1. Llevar a temperatura ambiente el reactivo, controles y muestras de suero.

2. Utilizando la pipeta automática adicione 30 μL de la muestra del paciente en un círculo de la placa.

3. Mezcle suavemente el Antígeno Rosa de Bengala hasta que se encuentre totalmente homogéneo, después  coloque 30 μL en la placa de prueba, en el mismo círculo donde se colocó la muestra del paciente, mezcle ambas con un aplicador. (Usar un aplicador diferente para cada muestra).
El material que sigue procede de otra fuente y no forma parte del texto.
(** ** The trailing expression *)

Lemma after_finish_displayed converted name st :
  lastExpressionVar converted = Some name ->
  name <> "" ->
  displayed name st (after_finish converted st).
Proof.
  intros Hlast Hname. unfold after_finish, displayed. rewrite Hlast. simpl.
  apply String.eqb_neq in Hname. rewrite Hname. simpl.
  destruct (not_nullish _); simpl; split; intros; try discriminate; by split.
Qed.

(** C5, as the code has it: after a successful run of a snippet whose
    compilation names a (non-empty) trailing-expression binding, [execute]
    reads the binding from the export namespace.  If the value is neither
    [null] nor [undefined], the binding is removed and the value is written
    once with [console.log]; otherwise the namespace and the console are
    left as they are.  This holds for a run that ends without an [await]
    and for one that is resumed after its awaited completion is
    fulfilled. *)
Theorem trailing_expression_displayed converted name :
  lastExpressionVar converted = Some name ->
  name <> "" ->
  (forall src st r st2,
     runs_body src st converted ->
     run (req rootDir) (runInThisContext (wrapped converted)) (after_convert converted src st)
       = (Ok r, st2) ->
     hasToplevelAwait converted && truthy_ret r = false ->
     console_returns (console st2) (trailing converted st2) ->
     exists st',
       execute_begin rootDir src st = (Ok (Finished true), st') /\
       displayed name st2 st') /\
  (forall fl r st2,
     fl_converted fl = converted ->
     console_returns (console st2) (trailing converted st2) ->
     exists st',
       execute_resume fl (Ok r) st2 = (Ok true, st') /\
       displayed name st2 st').
Proof.
  intros Hlast Hname. split.
  - intros src st r st2 (Hc & Hd & Ho) Hrun Hsync Hret.
    rewrite (execute_begin_converts src st converted Hc). cbv zeta.
    rewrite Hd, Ho, Hrun, Hsync. simpl.
    rewrite execute_finish_spec by exact Hret.
    eexists. split; [reflexivity|]. by apply after_finish_displayed.
  - intros fl r st2 Hfl Hret. simpl. rewrite Hfl.
    rewrite execute_finish_spec by exact Hret.
    eexists. split; [reflexivity|]. by apply after_finish_displayed.
Qed.

(** ** Faults and [execute] *)



(** ** Interruption *)

(** C8: in every executor reached from [createExecutor] exactly one
    interrupt promise is pending, the one both variables of the closure
    designate, and every promise has a handler, so that no rejection is
    unhandled.  In such an executor [interrupt] never throws.  It rejects
    the promise that was armed and arms a fresh one, which is again the only
    pending one.  Nothing else in the executor changes, and with no
    [execute] suspended nothing is settled.  An [execute] that starts
    afterwards races against the fresh promise, which the earlier call did
    not reject. *)
Theorem interrupt_rearms :
  (forall evs n b,
     signal_armed (engine (sys_run rootDir evs (mkSystem (createExecutor n b) None)))) /\
  forall st,
  signal_armed st ->
  exists st',
    interrupt st = (Ok tt, st') /\
    signal_armed st' /\
    promises st !! interruptPromise st' = None /\
    promises st' !! interruptPromise st' = Some (mkPromiseCell None true) /\
    promises st' !! interruptPromise st
      = Some (mkPromiseCell (Some (Thrown interrupted)) true) /\
    (sideOutputs st', sideModules st', exports st', exports_proto st', prevDecl st',
     console st', node st', browser st')
      = (sideOutputs st, sideModules st, exports st, exports_proto st, prevDecl st,
         console st, node st, browser st) /\
    sys_step rootDir EvInterrupt (mkSystem st None) = (mkSystem st' None, None) /\
    (forall src fl st2,
       execute_begin rootDir src st' = (Ok (Awaiting fl), st2) ->
       fl_signal fl = interruptPromise st' /\
       is_pending (fl_signal fl) (promises st2) = true).
Proof.
  split; [intros evs n b; apply reachable_armed, createExecutor_armed|].
  intros st Harm. pose proof (interrupt_armed st Harm) as Harm'.
  destruct Harm as (Hsame & Hone & Hh).
  assert (is_pending (interruptPromise st) (promises st) = true) as Hpend by by apply Hone.
  unfold is_pending in Hpend.
  destruct (promises st !! interruptPromise st) as [cell|] eqn:Hcell; [|discriminate].
  destruct (settled cell) eqn:Hs; [discriminate|]. clear Hpend.
  pose proof (Hh _ _ Hcell) as Hhandled.
  pose proof (interrupt_spec st) as Hspec.
  destruct (interrupt st) as [res st'] eqn:Hint. injection Hspec as -> Hst'.
  simpl in Harm'. exists st'. split; [reflexivity|]. split; [exact Harm'|].
  split; [rewrite Hst'; simpl; by apply lookup_ge_None_2|].
  split.
  { rewrite Hst'. simpl.
    by rewrite list_lookup_middle by (by rewrite length_reject_promise). }
  split.
  { rewrite Hst'. simpl. rewrite lookup_app_l
      by (rewrite length_reject_promise; by eapply lookup_lt_Some).
    unfold reject_promise. rewrite Hsame, Hcell, Hs.
    rewrite list_lookup_insert_eq by (by eapply lookup_lt_Some).
    by rewrite Hhandled. }
  split; [by rewrite Hst'|].
  split; [unfold sys_step; cbn [engine inflight]; by rewrite Hint|].
  intros src fl st2 Hbegin.
  destruct (execute_begin_awaiting src _ fl st2 Hbegin)
    as (converted & r & _ & _ & Hrun & _ & ->).
  pose proof (run_req_outside (runInThisContext (wrapped converted))
                (after_convert converted src st')) as Hout.
  rewrite Hrun in Hout. unfold outside_realm in Hout. simpl in Hout.
  injection Hout as _ _ Hp Hi _ _ _ _. simpl. rewrite Hi, Hp.
  split; [reflexivity|].
  destruct Harm' as (_ & Hone' & _). by apply Hone'.
Qed.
Repita este paso para cada muestra de paciente y controles.

4. Agitar la placa con movimientos rotatorios por 4 minutos.

5. Con la ayuda de una fuente de luz directa lea el resultado.
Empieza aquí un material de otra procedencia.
Lemma runs_seq_wait_star1 {B} fuel f (k : unit -> M HW B) s
    (Q : verdict B -> list action -> Prop) :
  Q Hung (repeat (Star1 f false) fuel) ->
  (forall j s1, (j < fuel)%nat ->
     runs (k tt) s1 (fun v tr => Q v (ready f j ++ tr))) ->
  runs (bind (wait_star1 fuel f) k) s Q.
Proof.
  intros Hh Hk. eapply runs_bind; [apply wait_star1_runs| | |].
  - intros [] tr1 s1 (j & Hj & ->). apply Hk, Hj.
  - intros tr1 ->. exact Hh.
  - intros tr1 [].
Qed.

(** ** The common opening *)

Lemma runs_opening {A} fuel addr (tmo : A) (k : bool -> M HW A) s
    (Q : verdict A -> list action -> Prop) :
  let T := Z.to_nat I2C_TIMEOUT in
  (forall tr, opening_shape T fuel addr OpTimeout tr -> Q (Returned tmo) tr) ->
  (forall tr, opening_shape T fuel addr OpHang tr -> Q Hung tr) ->
  (forall (acked : bool) tr s1,
     opening_shape T fuel addr (if acked then OpAck else OpNack) tr ->
     runs (k acked) s1 (fun v tr2 => Q v (tr ++ tr2))) ->
  runs (opening fuel addr tmo k) s Q.
Proof.
  intros T Ht Hh Hk. unfold opening.
  eapply runs_bind;
    [apply wait_bus_idle_runs; lia| |intros ? []|intros ? []].
  intros [] tr1 s1 Hidle; cbn [negb idle_shape] in *.
  2: { apply runs_ret. rewrite app_nil_r. apply Ht.
       rewrite Hidle. constructor. }
  destruct Hidle as (k0 & Hk0 & ->).
  apply runs_seq_set. intros s2. cbn beta.
  apply runs_seq_wait_status.
  { apply Hh. constructor. exact Hk0. }
  intros j s3 Hj. cbn beta.
  apply runs_seq_send. intros s4. cbn beta.
  eapply runs_bind;
    [apply wait_status_timeout_runs; lia| |intros ? []|intros ? []].
  intros acked tr3 s5 Hack. cbn beta.
  eapply runs_weaken.
  - apply Hk with
      (tr := idle k0 ++ [SetBit I2C_CTLR1_START]
             ++ await I2C_EVENT_MASTER_MODE_SELECT j
             ++ [Send (Z.land addr 0xFE)] ++ tr3).
    destruct acked; cbn [timed_shape] in Hack.
    + destruct Hack as (i & Hi & ->). constructor; assumption.
    + rewrite Hack. constructor; assumption.
  - intros v tr HQ. cbn beta in HQ.
    rewrite <- !app_assoc in HQ. exact HQ.
Qed.
Lemma bump_ok j amount e :
  edge_ok e → (j < city_count)%nat → Edge.i e ≠ j →
  0 ≤ amount → amount ≤ plane_cap - zsum (Edge.cargo e) →
  edge_ok (bump j amount e).
Proof.
  intros ((Hne & Hlen & Hnn & Hi & Hsum) & Hj & Hpos) Hjn Hij Ha Hroom.
  destruct (lookup_lt_is_Some_2 (Edge.cargo e) j) as [x Hx]; [lia|].
  assert (0 ≤ x) by (rewrite Forall_lookup in Hnn; by eapply Hnn).
  unfold edge_ok, edge_wf, bump. simpl.
  rewrite (zsum_insert _ j x) by done. rewrite Hx. simpl.
  split_and!; auto; try lia.
  - by rewrite length_insert.
  - apply Forall_insert; [done|lia].
  - by rewrite list_lookup_insert_ne.
Qed.

Lemma increment_returns j amount idx st e :
  edges st !! idx = Some e → (j < length (Edge.cargo e))%nat →
  increment j amount idx st
  = Ok (mk_state (crates st) (<[idx := bump j amount e]> (edges st))
                 (constraints st) (history st ++ [bump j amount e])).
Proof.
  intros He Hj. unfold increment, get. rewrite He. simpl.
  destruct (lookup_lt_is_Some_2 (Edge.cargo e) j) as [x Hx]; [lia|].
  unfold vec_add, get, bump. rewrite Hx. done.
Qed.

Lemma delivered_bump d es idx e j amount :
  es !! idx = Some e → (j < length (Edge.cargo e))%nat →
  delivered d (<[idx := bump j amount e]> es)
  = delivered d es
    + if bool_decide (d = j)
      then amount * (if bool_decide (Edge.j e = j) then 1 else 0) else 0.
Proof.
  intros He Hj. unfold delivered.
  rewrite (zsum_map_insert _ es idx e) by done. simpl.
  destruct (lookup_lt_is_Some_2 (Edge.cargo e) j) as [x Hx]; [lia|].
  destruct (decide (d = j)) as [->|Hdj].
  - rewrite (bool_decide_eq_true_2 (j = j)) by done.
    rewrite list_lookup_insert_eq by done. rewrite Hx. simpl.
    case_bool_decide; lia.
  - rewrite (bool_decide_eq_false_2 (d = j)) by done.
    rewrite list_lookup_insert_ne by done. case_bool_decide; lia.
Qed.

(** State after the loop [for edge_idx in ij_path: ... cargo[j] += amount]. *)
Definition incremented (st : state) (j : nat) (amount : Z) (done : list nat)
    (s : state) : Prop :=
  crates s = crates st ∧ constraints s = constraints st ∧
  length (edges s) = length (edges st) ∧
  (∀ idx, edges s !! idx =
          if bool_decide (idx ∈ done) then bump j amount <$> edges st !! idx
          else edges st !! idx) ∧
  Forall edge_wf (history s) ∧
  (∀ d, delivered d (edges s)
        = delivered d (edges st)
          + if bool_decide (d = j) then amount * hits st j done else 0).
 Nota: Después de este tiempo(4 min.) la lectura ya no es válida.

 

Resultado e interpretación

La lectura debe llevarse a cabo exactamente a los 4 minutos tomados a partir de que se comenzó a mezclar

Es el tiempo límite óptimo para la observación de ciertas aglutininas que se revelan lentamente puesto que se pueden presentar reacciones no específicas.

			Valores de referencia
Paciente 1	Negativo		CONTROL POSITIVO Presencia de aglutinación indica la existencia de anticuerpos específicos.
Paciente 2	Negativo		CONTROL NEGATIVO Ausencia de aglutinación.

 

 

 

 

 

 

 

 

 

Ambos resultados fueron negativos lo que indica que los pacientes no tienes Brucelosis o no han estado en contacto con la bacteria indicada.

Se pueden presentar falsos negativos, que se limitan a enfermos con procesos de pocos días de evolución y a algunos casos de enfermedad de curso muy prolongado.
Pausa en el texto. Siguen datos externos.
(** * The minimal AI Calling Agent application (src/minimal_app.py)

    A shallow embedding of the request handlers of [minimal_app.py]:
    document upload, listing and deletion over the two directories
    [app/uploads] and [app/knowledge], the knowledge question endpoint and
    the call simulation endpoint.

    - Python [str] values are [string]s (byte strings; every character the
      handlers inspect is ASCII, and [lower] maps no other character to one
      of the letters of the allowed extensions).
    - The two directories are one flat name space of files, a
      [gmap string file] keyed by the path the handler passes to [open],
      [os.path.exists] and [os.remove]. Paths are compared as strings:
      directories, links and [..] components are outside the model.
    - Whether [open(path, "wb")] succeeds is the operating system's answer,
      the parameter [creatable]. In [upload_document] and
      [delete_document] a file that is opened is written in full, and
      reading and removing an existing file succeed; the module [Os] has
      the two handlers under an operating system that can fail at every
      one of these calls.
    - [int(time.time())] is an argument of the handler that reads the clock.
    - An [HTTPException] is the [Raise] outcome of a handler; the text of
      the caught exception, which the source appends to the detail of a
      500, is left out.
    - The order in which the glob enumerates a directory is unspecified:
      the listing handler takes the enumeration as an argument, and the
      theorems hold for every permutation of it.
    - The theorems on listing and deletion are stated over the stores in
      which every metadata file was written by [upload_document]
      ([wf_store]), which is where every run of the handlers from the
      empty store stays ([wf_run]). *)

From Stdlib Require Import ZArith Strings.String Strings.Ascii.
From Stdlib Require Import Numbers.DecimalString Numbers.DecimalZ.
From Stdlib Require Import Sorting.Sorted Sorting.Permutation.
From stdpp Require Import gmap strings list fin_maps.

Open Scope string_scope.
Open Scope Z_scope.

(** ** Python strings *)

Module PyStr.

(** [s[:n]] and [s[n:]] for [0 <= n]. *)
Fixpoint take (n : nat) (s : string) : string :=
  match n, s with
  | S n', String a s' => String a (take n' s')
  | _, _ => ""
  end.

Fixpoint drop (n : nat) (s : string) : string :=
  match n, s with
  | S n', String _ s' => drop n' s'
  | _, _ => s
  end.

Fixpoint rfind_from (c : ascii) (s : string) (i last : Z) : Z :=
  match s with
  | "" => last
  | String a s' => rfind_from c s' (i + 1) (if Ascii.eqb a c then i else last)
  end.

(** [s.rfind(c)] for a one-character [c]: the index of the last
    occurrence, [-1] when there is none. *)
Definition rfind (c : ascii) (s : string) : Z := rfind_from c s 0 (-1).

Definition is_upper (a : ascii) : bool :=
  let n := nat_of_ascii a in (65 <=? n)%nat && (n <=? 90)%nat.

Definition lower_char (a : ascii) : ascii :=
  if is_upper a then ascii_of_nat (nat_of_ascii a + 32) else a.

Fixpoint map_chars (f : ascii -> ascii) (s : string) : string :=
  match s with
  | "" => ""
  | String a s' => String (f a) (map_chars f s')
  end.

(** [s.lower()] on ASCII letters. *)
Definition lower (s : string) : string := map_chars lower_char s.

(** [s.replace(a, b)] for one-character [a] and [b]. *)
Definition replace (a b : ascii) (s : string) : string :=
  map_chars (fun c => if Ascii.eqb c a then b else c) s.

(** [s.split(c)[0]]: what stands before the first [c], all of [s] when
    [c] does not occur. *)
Fixpoint split_head (c : ascii) (s : string) : string :=
  match s with
  | "" => ""
  | String a s' => if Ascii.eqb a c then "" else String a (split_head c s')
  end.

Fixpoint contains (c : ascii) (s : string) : bool :=
  match s with
  | "" => false
  | String a s' => Ascii.eqb a c || contains c s'
  end.

Fixpoint all_chars (f : ascii -> bool) (s : string) : bool :=
  match s with
  | "" => true
  | String a s' => f a && all_chars f s'
  end.

Fixpoint startswith (pre s : string) : bool :=
  match pre, s with
  | "", _ => true
  | String a pre', String b s' => Ascii.eqb a b && startswith pre' s'
  | String _ _, "" => false
  end.

Definition endswith (suf s : string) : bool :=
  String.eqb (drop (String.length s - String.length suf) s) suf
  && (String.length suf <=? String.length s)%nat.

(** [str(n)] for an [int]. *)
Definition str (n : Z) : string := NilEmpty.string_of_int (Z.to_int n).

(** The characters of a decimal numeral. *)
Definition numeral_char (a : ascii) : bool :=
  let n := nat_of_ascii a in ((48 <=? n)%nat && (n <=? 57)%nat) || (n =? 45)%nat.

End PyStr.

(** ** [os.path] and [pathlib] (POSIX flavour) *)

Module OsPath.
Import PyStr.

(** [genericpath._splitext] with [sep = "/"], no [altsep] and
    [extsep = "."]: the extension starts at the last dot of the last
    path component, unless only dots stand before it in that component. *)
Definition splitext (p : string) : string * string :=
  let sepIndex := rfind "/" p in
  let dotIndex := rfind "." p in
  if sepIndex <? dotIndex then
    let leading :=
      take (Z.to_nat (dotIndex - (sepIndex + 1))) (drop (Z.to_nat (sepIndex + 1)) p) in
    if all_chars (fun a => Ascii.eqb a ".") leading
    then (p, "")
    else (take (Z.to_nat dotIndex) p, drop (Z.to_nat dotIndex) p)
  else (p, "").

(** [os.path.join(a, b)] for two components. *)
Definition join (a b : string) : string :=
  if startswith "/" b then b
  else if String.eqb a "" || endswith "/" a then a ++ b
  else a ++ "/" ++ b.

(** [PurePath.name]: the last path component. *)
Definition name (p : string) : string := drop (Z.to_nat (rfind "/" p + 1)) p.

(** [PurePath.stem]: the name without its last suffix. *)
Definition stem (p : string) : string :=
  let n := name p in
  let i := rfind "." n in
  if (0 <? i) && (i <? Z.of_nat (String.length n) - 1)
  then take (Z.to_nat i) n
  else n.

(** [PurePath.parent] of a relative path with at least one separator. *)
Definition parent (p : string) : string := take (Z.to_nat (rfind "/" p)) p.

End OsPath.

(** ** JSON values, dictionaries and files *)

(** The values the handlers put in, and read out of, a metadata record. *)
Inductive jvalue : Type :=
| JStr (s : string)
| JInt (n : Z).

(** A Python [dict] with string keys, in insertion order. *)
Definition pydict (V : Type) : Type := list (string * V).

(** [d[k]]; [None] stands for [KeyError]. *)
Fixpoint dict_get {V : Type} (k : string) (d : pydict V) : option V :=
  match d with
  | [] => None
  | (k', v) :: d' => if String.eqb k' k then Some v else dict_get k d'
  end.

(** [d[k] = v]: an existing key keeps its place, a new one goes last. *)
Fixpoint dict_set {V : Type} (k : string) (v : V) (d : pydict V) : pydict V :=
  match d with
  | [] => [(k, v)]
  | (k', v') :: d' =>
      if String.eqb k' k then (k, v) :: d' else (k', v') :: dict_set k v d'
  end.

Definition keys {V : Type} (d : pydict V) : list string := d.*1.

(** A metadata record. *)
Abbreviation dict := (pydict jvalue).

(** A file is what [shutil.copyfileobj] wrote (the uploaded bytes) or what
    [json.dump] wrote (a dictionary); [json.load] raises on the former. *)
Inductive file : Type :=
| FBytes (data : list Byte.byte)
| FJson (d : dict).

(** The files under [app/], by path. *)
Abbreviation store := (gmap string file).

Definition exists_ (st : store) (p : string) : bool :=
  bool_decide (is_Some (st !! p)).

(** [os.path.getsize]. A JSON file has a size too, which no handler asks
    for; [None] stands for the [OSError] of a missing file. *)
Definition getsize (st : store) (p : string) : option Z :=
  match st !! p with
  | Some (FBytes data) => Some (Z.of_nat (length data))
  | _ => None
  end.

(** [json.load(open(p))]; [None] stands for the exception raised when the
    file is missing or is not JSON. *)
Definition json_load (st : store) (p : string) : option dict :=
  match st !! p with
  | Some (FJson d) => Some d
  | _ => None
  end.

(** ** Outcomes of a request handler *)

Inductive outcome (A : Type) : Type :=
| Return (body : A)
| Raise (status_code : Z) (detail : string)   (* raise HTTPException(...) *)
| Uncaught.                                    (* an exception no handler catches *)

Arguments Return {A} body.
Arguments Raise {A} status_code detail.
Arguments Uncaught {A}.

(** ** The request handlers *)

Record UploadFile : Type := {
  filename : string;
  file_data : list Byte.byte
}.

Record upload_response : Type := {
  up_status : string;
  up_message : string;
  document_id : string;
  up_filename : string;
  up_category : string;
  processing : bool
}.

(** One entry of the listing; the values are copied from the metadata
    record as they are. *)
Record document : Type := {
  id : string;
  doc_filename : jvalue;
  doc_description : jvalue;
  doc_category : jvalue;
  doc_upload_time : jvalue;
  doc_size : jvalue;
  doc_extension : jvalue
}.

(** The body of a completed call simulation. *)
Record call_result : Type := {
  call_id : string;
  call_status : string;
  phone_number : string;
  language : string;
  engine : string;
  duration : Z;
  call_message : string
}.

(** What a handler does besides answering. *)
Inductive effect : Type :=
| Sleep (seconds : Z).

(** A value of an answer dictionary: a string, or whatever else the
    knowledge base stores there (a confidence, a list of sources). *)
Inductive answer_value (V : Type) : Type :=
| AStr (s : string)
| AOther (v : V).

Arguments AStr {V} s.
Arguments AOther {V} v.

(** The interface [minimal_app.py] uses of the object returned by
    [app.document_processor.get_document_processor()]. The module is not
    part of the sources, so the handlers are stated over every
    implementation of it; [P] is the processor's state and [V] the type
    of the values it puts in an answer. *)
Class DocumentProcessor (P V : Type) : Type := {
  (** the attribute [processed_knowledge], which the handler only tests
      for emptiness; the keys of the mapping suffice *)
  processed_knowledge : P -> list string;
  process_all_documents : P -> P;
  get_answer_from_knowledge_base : string -> P -> pydict (answer_value V) * P
}.

Definition allowed_extensions : list string :=
  [".pdf"; ".docx"; ".xlsx"; ".xls"; ".csv"; ".txt"].

(** [os.path.splitext(file.filename)[1].lower()] *)
Definition file_ext (fname : string) : string :=
  PyStr.lower (OsPath.splitext fname).2.

(** [f"{timestamp}_{file.filename.replace(' ', '_')}"] *)
Definition safe_filename (timestamp : Z) (fname : string) : string :=
  PyStr.str timestamp ++ "_" ++ PyStr.replace " " "_" fname.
NOTA: El aislamiento del agente etiológico mediante hemocultivos es de suma importancia.

 

Conclusiones

 

Esta prueba cualitativa de Rosa de Bengala es un método considerado eficaz en el diagnóstico de brucelosis, que permite dar al paciente un tratamiento en caso de que sea positivo el resultado, sin embargo por tratarse de una prueba cualitativa se debe comprobar con algunas otras como: Aglutinación Lenta Estándar o Aglutinación Lenta en Presencia de 2-Mercaptoetanol.